The Jack Ridl Visiting Writers Series of Hope College will feature Amy Bloom on Thursday, April 17, at 7 p.m. in the Knickerbocker Theatre in downtown Holland.
There will also be a question-and-answer session in the Fried-Hemenway
Auditorium in the Martha Miller Center for Global Communication on
Thursday, April 17, at 3:30 p.m.
The public is invited to both events. Admission is free.

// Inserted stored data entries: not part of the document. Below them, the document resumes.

(** ** Field updates *)

Definition with_worker (f : Worker -> Worker) (s : State) : State :=
  {| worker := f (worker s); files := files s; target := target s;
     outbox := outbox s; sends := sends s; requests := requests s |}.

Definition with_files (f : Files -> Files) (s : State) : State :=
  {| worker := worker s; files := f (files s); target := target s;
     outbox := outbox s; sends := sends s; requests := requests s |}.

Definition set_client (c : option bool) (w : Worker) : Worker :=
  {| client := c; is_cloning := is_cloning w;
     current_status := current_status w; last_update := last_update w;
     progress := progress w |}.

Definition set_is_cloning (b : bool) (w : Worker) : Worker :=
  {| client := client w; is_cloning := b;
     current_status := current_status w; last_update := last_update w;
     progress := progress w |}.

Definition set_status (m : Status) (t : Time) (w : Worker) : Worker :=
  {| client := client w; is_cloning := is_cloning w;
     current_status := m; last_update := Some t;
     progress := progress w |}.

Definition set_progress (p : nat * nat) (w : Worker) : Worker :=
  {| client := client w; is_cloning := is_cloning w;
     current_status := current_status w; last_update := last_update w;
     progress := p |}.

Definition set_stop_flag (b : bool) (f : Files) : Files :=
  {| stop_flag := b; start_flag := start_flag f; sent_log := sent_log f;
     error_log := error_log f; status_file := status_file f;
     config := config f |}.

Definition set_start_flag (b : bool) (f : Files) : Files :=
  {| stop_flag := stop_flag f; start_flag := b; sent_log := sent_log f;
     error_log := error_log f; status_file := status_file f;
     config := config f |}.

Definition set_status_file (d : StatusData) (f : Files) : Files :=
  {| stop_flag := stop_flag f; start_flag := start_flag f;
     sent_log := sent_log f; error_log := error_log f;
     status_file := Some d; config := config f |}.

(** [open(sent_log, "a")] then one line: the file is created when absent. *)
Definition append_sent (i : Z) (f : Files) : Files :=
  {| stop_flag := stop_flag f; start_flag := start_flag f;
     sent_log := Some (match sent_log f with
                       | Some l => l ++ [i]
                       | None => [i]
                       end);
     error_log := error_log f; status_file := status_file f;
     config := config f |}.

Definition append_error (e : ErrEntry) (f : Files) : Files :=
  {| stop_flag := stop_flag f; start_flag := start_flag f;
     sent_log := sent_log f; error_log := error_log f ++ [e];
     status_file := status_file f; config := config f |}.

Amy Bloom is the author of two novels and three collections of short
stories. Her "New York Times" bestselling novel "Away" (Random House,
2007) was called a "literary triumph" by the "Times," while "The
Washington Post" declared it, "desperate and impassioned, erotic and
moving--absolutely hypnotic." Her first novel, "Love Invents Us," was
called "an unsettling tale of desire." Bloom's short fiction includes
"Where the God Of Love Hangs Out" (Random House, 2010), also a New
York Times bestseller; "Come to Me," a National Book Award finalist;
and "A Blind Man Can See How Much I Love You," a National Book Critics
Circle Award finalist. Her first nonfiction book was "Normal:
Transsexual CEOs, Crossdressing Cops, and Hermaphrodites with
Attitudes," now a staple of university sociology and biology courses.

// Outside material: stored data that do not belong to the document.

(** C4.  At every position where Alice's and Bob's bases agree, Bob's
    bit is the received bit; at every other position it is the answer to
    a scalar draw [np.random.randint(0, 2)] of its own, made in position
    order.  Those bits are not a function of the received stream or of
    the eavesdropper's locals: two runs can agree on all of these and
    differ in Bob's bits. *)
Theorem bob_bits_measured_or_drawn R cfg eavesdropper_present g :
  (Lawful R → 0 ≤ NUM_PHOTONS cfg →
   ∃ f,
     result (exec R (run_qkd_protocol_frame cfg eavesdropper_present) g) = inr f ∧
     length (bob_bits f) = Z.to_nat (NUM_PHOTONS cfg) ∧
     (∀ i, (i < Z.to_nat (NUM_PHOTONS cfg))%nat →
        alice_bases f !!! i = bob_bases f !!! i →
        bob_bits f !!! i = received_bits f !!! i) ∧
     scalar_draws (draws (exec R (run_qkd_protocol cfg eavesdropper_present) g)) =
       (λ i, bob_bits f !!! i) <$> mismatched f ∧
     Forall is_bit ((λ i, bob_bits f !!! i) <$> mismatched f)) ∧
  (∃ t1 t2 f1 f2,
     result (exec Tape (run_qkd_protocol_frame demo_config true) t1) = inr f1 ∧
     result (exec Tape (run_qkd_protocol_frame demo_config true) t2) = inr f2 ∧
     alice_bits f1 = alice_bits f2 ∧ alice_bases f1 = alice_bases f2 ∧
     bob_bases f1 = bob_bases f2 ∧ eve f1 = eve f2 ∧
     received_bits f1 = received_bits f2 ∧
     (λ i, bob_bits f1 !!! i) <$> mismatched f1 ≠ (λ i, bob_bits f2 !!! i) <$> mismatched f2).
Proof.
  split; [|by exists demo_tape_eve, demo_tape_eve_noise; eexists _, _; split_and!].
  intros HR HN.
  destruct (run_returns R cfg eavesdropper_present g HR HN) as (f & Hf & _ & Hok & _).
  exists f. split; [done|].
  pose proof (ok_alice_bases _ _ _ _ Hok) as Hab.
  pose proof (ok_bob_bases _ _ _ _ Hok) as Hbb.
  pose proof (ok_bob_bits _ _ _ _ Hok) as Hbob.
  split; [done|]. split_and!.
  - intros i Hi Heq. rewrite !list_lookup_total_alt. f_equal.
    apply (ok_bob_match _ _ _ _ Hok). rewrite (ok_match_mask _ _ _ _ Hok).
    apply lookup_np_eq_true; [lia | lia | done].
  - by apply (frame_scalar_draws cfg eavesdropper_present).
  - pose proof (ok_bob_noise _ _ _ _ Hok) as Hnoise.
    rewrite (ok_match_mask _ _ _ _ Hok), select_np_not_eq in Hnoise by lia.
    unfold mismatched. by rewrite Hab, <- Hbob.
Qed.

Lemma bob_bits_measured_or_drawn_witness :
  Lawful Tape ∧ 0 ≤ NUM_PHOTONS demo_config ∧
  ∃ f,
    result (exec Tape (run_qkd_protocol_frame demo_config true) demo_tape_eve) = inr f ∧
    mismatched f = [1; 4; 7]%nat ∧
    bob_bits f !!! 0%nat = received_bits f !!! 0%nat ∧
    scalar_draws (draws (exec Tape (run_qkd_protocol demo_config true) demo_tape_eve)) =
      [bob_bits f !!! 1%nat; bob_bits f !!! 4%nat; bob_bits f !!! 7%nat].
Proof.
  split; [exact Tape_lawful|]. split; [vm_compute; discriminate|].
  destruct (bob_bits_measured_or_drawn Tape demo_config true demo_tape_eve) as [Hrun _].
  destruct Hrun as (f & Hf & _ & Hmatch & Hdraws & _);
    [exact Tape_lawful | vm_compute; discriminate |].
  vm_compute in Hf. injection Hf as <-.
  eexists. split; [reflexivity|]. split; [reflexivity|]. split.
  - apply Hmatch; [vm_compute; lia | reflexivity].
  - exact Hdraws.
Defined.

(** C5.  When no position has matching bases (in particular when there
    are no photons at all) the call returns exactly
    [(None, "Key failure due to sifting.")] without raising, and neither
    the security check nor the decision is run. *)
Theorem empty_sift_is_key_failure R cfg eavesdropper_present g :
  Lawful R → 0 ≤ NUM_PHOTONS cfg →
  ∃ f,
    result (exec R (run_qkd_protocol_frame cfg eavesdropper_present) g) = inr f ∧
    result (exec R (run_qkd_protocol cfg eavesdropper_present) g) = inr (returned f) ∧
    sifted_length f = length (matched f) ∧
    (NUM_PHOTONS cfg = 0 → sifted_length f = 0%nat) ∧
    ((∀ i, (i < Z.to_nat (NUM_PHOTONS cfg))%nat →
        alice_bases f !!! i ≠ bob_bases f !!! i) → sifted_length f = 0%nat) ∧
    (sifted_length f = 0%nat →
       returned f = (None, "Key failure due to sifting.") ∧
       check f = None ∧
       ∀ a size v,
         DrawChoice a size v ∉ draws (exec R (run_qkd_protocol cfg eavesdropper_present) g)).
Proof.
  intros HR HN.
  destruct (run_returns R cfg eavesdropper_present g HR HN) as (f & Hf & Hr & Hok & _).
  exists f. split; [done|]. split; [done|].
  pose proof (ok_alice_bits _ _ _ _ Hok) as Hbits.
  pose proof (ok_alice_bases _ _ _ _ Hok) as Hab.
  pose proof (ok_bob_bases _ _ _ _ Hok) as Hbb.
  assert (Hsl : sifted_length f = length (matched f)).
  { rewrite (ok_sifted_length _ _ _ _ Hok), (ok_alice_sifted _ _ _ _ Hok),
      (ok_sift_mask _ _ _ _ Hok).
    rewrite select_np_eq by lia. rewrite length_fmap. unfold matched.
    by rewrite Hbits, Hab. }
  split; [done|]. split_and!.
  - intros H0. rewrite Hsl. unfold matched. rewrite Hab, H0. done.
  - intros Hne. rewrite Hsl. unfold matched. rewrite Hab.
    assert (Hnil : filter (λ i, alice_bases f !!! i = bob_bases f !!! i)
                     (seq 0 (Z.to_nat (NUM_PHOTONS cfg))) = []); [|by rewrite Hnil].
    apply filter_none, Forall_forall. intros i Hi%elem_of_seq.
    apply Hne. lia.
  - intros H0.
    destruct (frame_check_none _ _ _ _ Hok) as [[_ Hnone] Hret].
    specialize (Hnone H0). split; [by apply Hret|]. split; [done|].
    intros a size v Hin.
    destruct (ok_draws _ _ _ _ Hok) as (eds & cds & Hds & Heve & Hcheck).
    unfold check_ok in Hcheck. rewrite Hnone in Hcheck. destruct Hcheck as (-> & _).
    rewrite Hds in Hin. rewrite app_nil_r in Hin.
    rewrite !elem_of_app, !elem_of_cons, list_elem_of_fmap in Hin.
    destruct Hin as [Hin|[Hin|Hin]].
    + rewrite elem_of_nil in Hin. by destruct Hin as [?|[?|[?|?]]].
    + unfold eve_ok in Heve. destruct (eve f).
      * destruct Heve as (r & -> & _). rewrite !elem_of_cons, elem_of_nil in Hin.
        by destruct Hin as [?|[?|?]].
      * destruct Heve as [-> _]. by rewrite elem_of_nil in Hin.
    + by destruct Hin as (? & ? & _).
Qed.

Lemma empty_sift_is_key_failure_witness :
  Lawful Tape ∧ 0 ≤ NUM_PHOTONS demo_config ∧
  ∃ f,
    result (exec Tape (run_qkd_protocol_frame demo_config false) demo_tape_no_match) = inr f ∧
    sifted_length f = 0%nat ∧
    result (exec Tape (run_qkd_protocol demo_config false) demo_tape_no_match) =
      inr (None, "Key failure due to sifting.").
Proof.
  split; [exact Tape_lawful|]. split; [vm_compute; discriminate|].
  destruct (empty_sift_is_key_failure Tape demo_config false demo_tape_no_match Tape_lawful)
    as (f & Hf & Hr & _ & _ & _ & Hfail); [vm_compute; discriminate|].
  exists f. split; [done|].
  assert (H0 : sifted_length f = 0%nat).
  { vm_compute in Hf. by injection Hf as <-. }
  split; [done|]. rewrite Hr. f_equal. by apply Hfail.
Defined.

(** C6.  Whenever sifting succeeds, the check sample is [CHECK_SIZE]
    distinct indices of the sifted key, and the remaining key is the
    sifted key at the other indices, in order: the two index sets are
    disjoint, together they cover the sifted key, the sifted key is no
    longer than the photon stream, and the remaining key has
    [sifted_length - CHECK_SIZE] bits. *)
Theorem check_sample_partitions_sifted_key R cfg eavesdropper_present g :
  Lawful R → 0 ≤ NUM_PHOTONS cfg →
  ∃ f,
    result (exec R (run_qkd_protocol_frame cfg eavesdropper_present) g) = inr f ∧
    sifted_length f = length (alice_sifted_key f) ∧
    length (bob_sifted_key f) = length (alice_sifted_key f) ∧
    (sifted_length f ≤ Z.to_nat (NUM_PHOTONS cfg))%nat ∧
    ∀ c, check f = Some c →
      CHECK_SIZE c = (sifted_length f / 4)%nat ∧
      length (check_indices c) = CHECK_SIZE c ∧
      NoDup (check_indices c) ∧
      (∀ i, i ∈ check_indices c → (i < sifted_length f)%nat) ∧
      remaining_key c = (λ i, alice_sifted_key f !!! i) <$> remaining_indices f c ∧
      (∀ i, i ∈ check_indices c → i ∉ remaining_indices f c) ∧
      (∀ i, (i < sifted_length f)%nat ↔ i ∈ check_indices c ∨ i ∈ remaining_indices f c) ∧
      length (remaining_key c) = (sifted_length f - CHECK_SIZE c)%nat.
Proof.
  intros HR HN.
  destruct (run_returns R cfg eavesdropper_present g HR HN) as (f & Hf & _ & Hok & _).
  exists f. split; [done|].
  pose proof (ok_sifted_length _ _ _ _ Hok) as Hsl.
  split; [done|]. split.
  { rewrite (ok_bob_sifted _ _ _ _ Hok), (ok_alice_sifted _ _ _ _ Hok).
    apply length_select_same.
    by rewrite (ok_bob_bits _ _ _ _ Hok), (ok_alice_bits _ _ _ _ Hok). }
  split.
  { rewrite Hsl, (ok_alice_sifted _ _ _ _ Hok), <- (ok_alice_bits _ _ _ _ Hok).
    apply length_select_le. }
  intros c Hc.
  destruct (frame_check_ok _ _ _ _ _ Hok Hc)
    as (_ & Hsize & Hlen & Hnd & Hrg & _ & _ & _ & _ & Hrk & _).
  assert (Hrem : remaining_key c =
                 (λ i, alice_sifted_key f !!! i) <$> remaining_indices f c).
  { rewrite Hrk. unfold remaining_indices. rewrite Hsl. apply select_not_isin. }
  split_and!; try done.
  - intros i Hi. rewrite Forall_forall in Hrg. by apply Hrg.
  - intros i Hi. unfold remaining_indices. rewrite list_elem_of_filter. tauto.
  - intros i. unfold remaining_indices. rewrite list_elem_of_filter, elem_of_seq.
    rewrite Forall_forall in Hrg. split.
    + intros Hi. destruct (decide (i ∈ check_indices c)); [by left|].
      right. split; [done | lia].
    + intros [Hi|[_ Hi]]; [by apply Hrg | lia].
  - rewrite Hrem, length_fmap. unfold remaining_indices.
    rewrite length_filter_not_in by done. by rewrite Hlen.
Qed.

Lemma check_sample_partitions_sifted_key_witness :
  Lawful Tape ∧ 0 ≤ NUM_PHOTONS demo_config ∧
  ∃ f c,
    result (exec Tape (run_qkd_protocol_frame demo_config false) demo_tape) = inr f ∧
    check f = Some c ∧
    check_indices c = [2%nat] ∧ remaining_indices f c = [0; 1; 3; 4]%nat ∧
    remaining_key c = (λ i, alice_sifted_key f !!! i) <$> remaining_indices f c ∧
    length (remaining_key c) = (sifted_length f - CHECK_SIZE c)%nat.
Proof.
  split; [exact Tape_lawful|]. split; [vm_compute; discriminate|].
  destruct (check_sample_partitions_sifted_key Tape demo_config false demo_tape Tape_lawful)
    as (f & Hf & _ & _ & _ & Hspec); [vm_compute; discriminate|].
  vm_compute in Hf. injection Hf as <-.
  eexists _, _. split; [reflexivity|]. split; [reflexivity|].
  destruct (Hspec _ eq_refl) as (_ & _ & _ & _ & Hrem & _ & _ & Hlen).
  split; [reflexivity|]. split; [reflexivity|]. by split.
Defined.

Her work has been translated into 15 languages. Her most recent novel,
"Lucky Us," (Random House) will be released later this year.
A practicing psychotherapist for 20 years (after being a waitress, a
bartender, an actor and a peanut-picker), Bloom has an acute
understanding of human nature and an ear especially attuned to the
inner and outer voices of her characters. "I spent my professional
life exploring the gap between what people said and how they said it,
the chasm between what they felt and what they said they felt," she
Bloom is a National Magazine Award winner. She has demonstrated her
versatility and wit in the essays she has written for magazines such
as "The New Yorker," "The New York Times Magazine," "Vogue," "The
Atlantic Monthly," "Slate" and "Salon," on subjects as diverse as
cooking lasagna, marrying at 50, and a history of portrait-painting.
She is the University Writer-in-Residence at Wesleyan University.
Additional information is available online at jrvws.org.
The Knickerbocker Theatre is located at 86 E. Eighth St. The Martha
Miller Center for Global Communication is located at 257 Columbia Ave,
at the corner of Columbia Avenue and 10th Street.